Current Proteomics ◽

10.2174/1570164616666190131150033 ◽

2019 ◽

Vol 16 (4) ◽

pp. 307-313 ◽

Cited By ~ 2

Author(s):

Nasrin Zarkar ◽

Mohammad Ali Nasiri Khalili ◽

Fathollah Ahmadpour ◽

Sirus Khodadadi ◽

Mehdi Zeinoddini

Keyword(s):

In Silico ◽

Catalytic Domain ◽

Md Simulations ◽

Special Importance ◽

Native Form ◽

Vitro Experiment ◽

In Vitro Experiment ◽

Pharmaceutical Protein ◽

The Stability

Background: DAB389IL-2 (Denileukin diftitox) as an immunotoxin is a targeted pharmaceutical protein and is the first immunotoxin approved by FDA. It is used for the treatment of various kinds of cancer such as CTCL lymphoma, melanoma, and Leukemia but among all of these, treatment of CTCL has special importance.

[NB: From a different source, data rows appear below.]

Lemma assigned_child_ok d l :
  label_ok d l -> state_of d (Some l) = kAssigned -> d < 3 -> next l < 2 ^ char_size d - 1 ->
  label_ok (d + 1) (mkLabel (path l ++ [next l]) 1 false) /\
  label_ok d (mkLabel (path l) (next l + 1) false) /\
  zlength (path l) = d /\ ovf l = false.
Proof.
  intros (Hd & Hl & Hl3 & Hp & Hn & Hne) Hst Hlt Hmax. simpl in Hst.
  destruct (ovf l) eqn:Ho; [done|]. destruct (Z.eqb_spec (zlength (path l)) d) as [Hlen|]; [|done].
  unfold label_ok. split_and!; simpl; try done; try lia.
  - rewrite length_app. simpl. lia.
  - rewrite length_app. simpl. lia.
  - intros i c Hc. pose proof (aread_inv _ _ _ Hc) as Hi. rewrite length_app in Hi. simpl in Hi.
    destruct (Z.ltb_spec i d).
    + apply Hp. rewrite aread_lookup in Hc |- * by lia. by rewrite lookup_app_l in Hc by lia.
    + assert (i = d) as -> by lia. rewrite aread_lookup, lookup_app_r in Hc by lia.
      replace (Z.to_nat d - length (path l))%nat with 0%nat in Hc by lia. injection Hc as <-.
      specialize (Hn Hlt). lia.
  - intros Hlt'. pose proof (char_size_pow (d + 1) ltac:(lia)). lia.
  - intros _. right. by destruct (path l).
Qed.

Lemma path_char_snoc p c i :
  0 <= i -> path_char (p ++ [c]) i = if i =? zlength p then c else path_char p i.
Proof.
  intros Hi. unfold path_char. rewrite !aread_lookup by done.
  destruct (Z.eqb_spec i (zlength p)) as [->|].
  - by rewrite Nat2Z.id, lookup_app_r, Nat.sub_diag by lia.
  - destruct (Z.ltb_spec i (zlength p)); [by rewrite lookup_app_l by lia|].
    rewrite !lookup_ge_None_2; [done|lia|rewrite length_app; simpl; lia].
Qed.

(** The child before a path element is assigned. *)
Lemma CreateChild_init d l :
  label_ok d l ->
  exists g, (child ← MaybeInitNext (mkInfo (d + 1) (word_of d (Some l)));
             OverwriteNextValueFromParent (info d (Some l)) child BitStringChar_zero) =
      Some (raw_info (d + 1) g (ovf l)) /\ chars_in g /\
    (forall i, 0 <= i < 3 -> g i = label_char (d + 1) (mkLabel (path l) 1 (ovf l)) i).
Proof.
  intros Hok. pose proof Hok as (Hd & Hl & _). unfold BitStringChar_zero.
  change (mkInfo (d + 1) (word_of d (Some l))) with (raw_info (d + 1) (label_char d l) (ovf l)).
  destruct (MaybeInitNext_spec (d + 1) (label_char d l) (ovf l)) as (g & -> & Hg & Eg);
    [by apply label_chars_in|lia|]. cbn [mbind option_bind].
  destruct (Overwrite_spec d (Some l) g (ovf l) 0 0) as (g' & -> & Hg' & Eg'); [done|done| |].
  { intros. pose proof (char_size_range d ltac:(lia)). pose proof (char_size_pow d ltac:(lia)).
    unfold is_u. lia. }
  exists g'. split; [done|]. split; [done|]. intros i Hi. rewrite Eg', Eg by done.
  unfold label_char. simpl. destruct (Z.eqb_spec i d) as [->|].
  - destruct (Z.eqb_spec d (d + 1)); [lia|]. by rewrite path_char_ge by lia.
  - done.
Qed.

Lemma CreateChild_assign_ok d l g :
  label_ok d l -> state_of d (Some l) = kAssigned -> d < 3 -> next l < 2 ^ char_size d - 1 ->
  chars_in g -> (forall i, 0 <= i < 3 -> g i = label_char (d + 1) (mkLabel (path l) 1 (ovf l)) i) ->
  (child ← OverwriteNextValueFromParent (info d (Some l)) (raw_info (d + 1) g (ovf l))
             (mkBitStringChar (next l) (char_size d));
   next1 ← BitStringChar_add (mkBitStringChar (next l) (char_size d)) 1;
   i ← SetNext (info d (Some l)) next1;
   Some (child, i)) =
  Some (info (d + 1) (Some (mkLabel (path l ++ [next l]) 1 false)),
        info d (Some (mkLabel (path l) (next l + 1) false))).
Proof.
  intros Hok Hst Hlt Hmax Hg Eg. destruct (assigned_child_ok d l) as (Hc & Hp & Hlen & Ho); [done..|].
  pose proof Hok as (Hd & _ & _ & _ & Hn & _). specialize (Hn Hlt).
  pose proof (char_size_range d ltac:(lia)) as Hsz.
  destruct (Overwrite_spec d (Some l) g (ovf l) (next l) (char_size d)) as (g' & -> & Hg' & Eg');
    [done|done|intros; unfold is_u; lia|]. cbn [mbind option_bind].
  rewrite BitStringChar_add_spec by lia. cbn [mbind option_bind].
  unfold SetNext, HasNext, kCapacity. simpl depth_. rewrite (proj2 (Z.ltb_lt _ _)) by done.
  cbn [dcheck mbind option_bind]. unfold SetBitString.
  pose proof (set_char_spec d (label_char d l) (ovf l) d (next l + 1) (char_size d)) as Hset.
  rewrite <- info_raw in Hset.
  destruct (SetAt (GetBitString (info d (Some l))) d _) as [bs|];
    [|by specialize (Hset (label_chars_in d l Hok) ltac:(lia) ltac:(lia) ltac:(unfold is_u; lia))].
  cbn [mbind option_bind] in *. rewrite Hset by (by apply label_chars_in || lia || (unfold is_u; lia)).
  cbn [mbind option_bind].
  rewrite (raw_info_label d (mkLabel (path l) (next l + 1) false) (upd (label_char d l) d (next l + 1)));
    [|intros i Hi; unfold upd, label_char; simpl; by destruct (i =? d)|done].
  rewrite DcheckInvariants_info by done. cbn [mbind option_bind]. do 2 f_equal.
  apply raw_info_label; [|done]. intros i Hi. rewrite Eg', Eg by done. unfold label_char. simpl.
  rewrite path_char_snoc, Hlen by lia.
  destruct (Z.eqb_spec i d) as [->|]; [destruct (Z.eqb_spec d (d + 1)); [lia|done]|done].
Qed.

Lemma MarkOverflowed_info d l :
  label_ok d l -> MarkOverflowed (info d (Some l)) = Some (info d (Some (mkLabel (path l) (next l) true))).
Proof.
  intros Hok. unfold MarkOverflowed.
  change (bitstring_and_of_ (info d (Some l))) with (pack (chars (label_char d l)) (ovf l)).
  destruct (pack_set (chars (label_char d l)) (chars (label_char d l)) (ovf l)) as [_ ->];
    [by apply label_chars_ok..|]. done.
Qed.

Lemma state_open d l :
  label_ok d l -> state_of d (Some l) = kAssigned \/ state_of d (Some l) = kOverflowed ->
  state_of d (Some l) = kAssigned \/ ovf l = true.
Proof.
  intros _ [?|Hs]; [by left|right]. simpl in Hs. destruct (ovf l); [done|].
  by destruct (_ =? d).
Qed.

Lemma child_labels_ok d l assign :
  label_ok d l -> state_of d (Some l) = kAssigned \/ state_of d (Some l) = kOverflowed ->
  label_ok (d + 1) (child_labels d l assign).1 /\ label_ok d (child_labels d l assign).2.
Proof.
  intros Hok Hst. pose proof (state_open d l Hok Hst) as Hst'. unfold child_labels.
  destruct (assign && (d <? 3) && negb (ovf l) && (next l <? 2 ^ char_size d - 1)) eqn:E.
  - rewrite !andb_true_iff, negb_true_iff, !Z.ltb_lt in E. destruct E as [[[_ Hd] Ho] Hn].
    destruct Hst' as [Hst'|]; [|congruence].
    destruct (assigned_child_ok d l) as (Hc & Hp & _); done.
  - split; [|done]. simpl. apply init_label_ok; [done|done|]. intros ->. apply orb_true_r.
Qed.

DAB389IL-2 consists of two distinct parts; the catalytic domain of Diphtheria Toxin (DT) that genetically fused to the whole IL-2. Deamidation is the most important reaction for chemical instability of proteins occurs during manufacture and storage. Deamidation of asparagine residues occurs at a higher rate than glutamine residues. The structure of proteins, temperature and pH are the most important factors that influence the rate of deamidation. Methods: Since there is not any information about deamidation of DAB389IL-2, we studied in silico deamidation by Molecular Dynamic (MD) simulations using GROMACS software. The 3D model of fusion protein DAB389IL-2 was used as a template for deamidation. Then, the stability of deamidated and native form of the drug was calculated. Results: The results of MD simulations were showed that the deamidated form of DAB389IL-2 is more unstable than the normal form. Also, deamidation was carried by incubating DAB389IL-2, 0.3 mg/ml in ammonium hydrogen carbonate for 24 h at 37o C in order to in vitro experiment. Conclusion: The results of in vitro experiment were confirmed outcomes of in silico study. In silico and in vitro experiments were demonstrated that DAB389IL-2 is unstable in deamidated form.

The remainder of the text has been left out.